Although AA is the most common pathology affecting the appendix, chronic or recurrent appendicitis can also be seen. Chronic inflammatory changes up to 5 %, infiltrated by both lymphocytes and plasma cells on serous and muscular layers, and can be seen in the specimens of patients who underwent appendectomy. Chronic inflammation of the appendix is determined based on the presence of lymphocytic and eosinophilic infiltration, fibrosis, and granulomatous and foreign body reaction. Since this rare pathology creates a dilemma for clinicians in its diagnosis and treatment, there are often delays in its diagnosis. Chronic appendicitis does not display the classic signs of acute appendicitis, and therefore, its diagnosis should be established with histopathological examination. Chronic appendicitis should also be considered in the differential diagnosis of patients with recurrent or chronic right lower quadrant pain. Computed tomography is the best test for its diagnosis, and appendectomy can be an effective treatment for these patients [27]. In our current study, of the three patients reported as having chronic appendicitis, two had a history of recurrent abdominal pain and one had chronic abdominal pain.

Conclusion

Although lymphoid and fecaloid hyperplasia are the most common causes of acute appendicitis, other unusual causes should also be considered. These unusual causes may be overlooked if specimens do not undergo histopathological evaluation. These overlooked causes may prevent full therapy of the disease, and therefore, we suggest that all appendectomy specimens undergo histopathological evaluation.

The most common unusual findings in appendectomy specimens are parasites and benign or malignant tumors. Appendectomy is not sufficient therapy in parasitic diseases; in these cases, anti-parasitic treatment should be performed.
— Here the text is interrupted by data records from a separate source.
(** The states after some events, with the navigations on the way and what was
    listed at each. *)
Fixpoint run (st : State) (events : list Event) : State * list (Z * list Z) :=
  match events with
  | [] => (st, [])
  | ev :: rest =>
    let '(st', chosen) := step st ev in
    let '(final, navigations) := run st' rest in
    (final, match chosen with Some id => (id, endpoints st) :: navigations | None => navigations end)
  end.

Record inv (st : State) : Prop := { page_positive : 1 ≤ page st; index_low : -1 ≤ activeIndex st }.

Lemma switcher_step_ok st ev : inv st →
  inv (step st ev).1 ∧ ∀ id, (step st ev).2 = Some id → id ∈ endpoints st.
Proof.
  intros [Hp Hi]. destruct ev as [| |key| | | | |]; cbn [step].
  1,2,8: split; [split; cbn [fst page activeIndex]; lia|done].
  - unfold onKeyDown. destruct key; [split; [split; cbn [fst page activeIndex]; lia|done]|..];
      (destruct (Z.of_nat _ =? 0) eqn:E; breflect; [by split|]).
    + split; [|done]. pose proof (next_index_bounds (Z.of_nat (length (endpoints st))) (activeIndex st) ltac:(lia) ltac:(lia)).
      split; cbn [fst page activeIndex]; lia.
    + split; [|done]. unfold previous_index. split; [done|]. cbn [fst highlight activeIndex]. case_match; breflect; lia.
    + case_match; [|by split]. destruct (item_at _ _) as [id|] eqn:Ei; [|by split].
      split; [by split|]. intros id' [= <-]. by eapply item_at_elem.
  - destruct (open st && validTerm st); [|by split]. cbn [negb]. case_decide; [|by split].
    split; [split; [done|cbn [fst highlight activeIndex]; lia]|done].
  - destruct (open st && validTerm st); [|by split]. cbn [negb]. destruct (endpoints st !! index) as [id|] eqn:Ei; [|by split].
    split; [by split|]. intros id' [= <-]. by eapply list_elem_of_lookup_2.
  - destruct (open st && validTerm st); [|by split]. cbn [negb]. destruct (results st); [|by split]. case_match; [|by split].
    breflect. split; [split; cbn [fst page activeIndex]; lia|done].
  - destruct (open st && validTerm st); [|by split]. cbn [negb]. destruct (results st); [|by split]. case_match; [|by split].
    split; [split; cbn [fst page activeIndex]; lia|done].
Qed.

Lemma switcher_run_ok st events : inv st →
  inv (run st events).1 ∧ Forall (λ nav, nav.1 ∈ nav.2) (run st events).2.
Proof.
  revert st. induction events as [|ev rest IH]; intros st Hst; [done|]. cbn [run].
  destruct (switcher_step_ok st ev Hst) as [Hst' Hin]. destruct (step st ev) as [st' chosen]. cbn [fst snd] in *.
  specialize (IH st' Hst'). destruct (run st' rest) as [final navigations]. cbn [fst snd] in *. destruct IH as [? ?].
  split; [done|]. destruct chosen as [id|]; [|done]. constructor; [|done]. by apply Hin.
Qed.
End Switcher.

(** ** Claims *)

(** C20: the endpoint pickers, after any events: pages start at one and an endpoint
    that is chosen is one that is listed, with mouse or keyboard. In the scope
    picker only the entry for every endpoint clears the scope, as long as no answer
    shortens the list under the highlight; when one does, Enter clears the scope
    though nothing asked for it. The switcher has no such case, and the page it
    goes to keeps the query with the endpoint selected. *)
Theorem pickers_choose_listed :
  (∀ cached events ev, let st := (Scope.run (Scope.mount cached) events).1 in
     1 ≤ Scope.page st ∧ -1 ≤ Scope.activeIndex st ∧
     (∀ id, (Scope.step st ev).2 = Some (Some id) → id ∈ Scope.endpoints st) ∧
     (Scope.steady_run (Scope.mount cached) events → (Scope.step st ev).2 = Some None → ev = Scope.ClickAll)) ∧
  (∃ events, (Scope.step (Scope.run (Scope.mount None) events).1 (Scope.Press Scope.Enter)).2 = Some None) ∧
  (∀ events, Forall (λ navigation, navigation.1 ∈ navigation.2) (Switcher.run Switcher.mount events).2 ∧
     1 ≤ Switcher.page (Switcher.run Switcher.mount events).1) ∧
  (∀ params id, params_ok params → let search := (Switcher.destination params id).2 in
     params_of_string search = params_set (u! "selected") (string_of_Z id) params ∧
     isSelected (params_of_string search) (string_of_Z id) = true).
Proof.
  split_and!.
  - intros cached events ev st. pose proof (Scope.scope_run_inv _ events (Scope.scope_mount_inv cached)) as Hinv.
    fold st in Hinv. split_and!; [apply Hinv|apply Hinv| |].
    + intros id Hid. apply Scope.step_change in Hid; [|done]. apply Hid.
    + intros Hs Hc. apply Scope.step_change in Hc as [_ [->|[-> Hout]]]; [done| |done].
      pose proof (Scope.run_in_list _ events (Scope.scope_mount_inv cached) (or_intror eq_refl) Hs) as [Hl|Hl]; fold st in Hl; lia.
  - exists [Scope.Toggle; Scope.Answer (mkPageData [1; 2] 2 20); Scope.Hover 1; Scope.Toggle; Scope.Toggle;
            Scope.Answer (mkPageData [1] 1 20)].
    vm_compute. reflexivity.
  - intros events. assert (Switcher.inv Switcher.mount) as H0 by (split; vm_compute; congruence).
    destruct (Switcher.switcher_run_ok _ events H0) as [[Hp _] HF]. by split.
  - intros params id Hok. cbn [Switcher.destination snd].
    assert (params_ok (params_set (u! "selected") (string_of_Z id) params)) as Hok'.
    { apply params_ok_set; [by_compute| |done].
      eapply Forall_impl; [apply string_of_Z_ascii|]. simpl. lia. }
    rewrite (proj2 (params_of_string_string _ Hok')). split; [done|].
    unfold isSelected. rewrite params_get_set, decide_True by done.
    rewrite (usv_lit_units _ (string_of_Z_ascii id)). by apply bool_decide_eq_true.
Qed.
While appendectomy is curative in cases with benign tumors, additional surgery may be necessary in those with malignant tumors, based on the characteristics of the mass. Therefore, overlooked malignant lesions may cause further medical, social, and legal problems.

In conclusion, all appendectomy materials should undergo routine histopathological investigation due to unexpected and unusual findings, even in cases where the appendectomy materials are macroscopically normal.

Compliance with Ethical Standards

This study was approved by the local ethics committee.

Conflict of Interest

The authors declare that they have no conflict of interest.

Informed Consent

Written informed consent was obtained from the patient.

Funding

The authors declared that this case has received no financial support.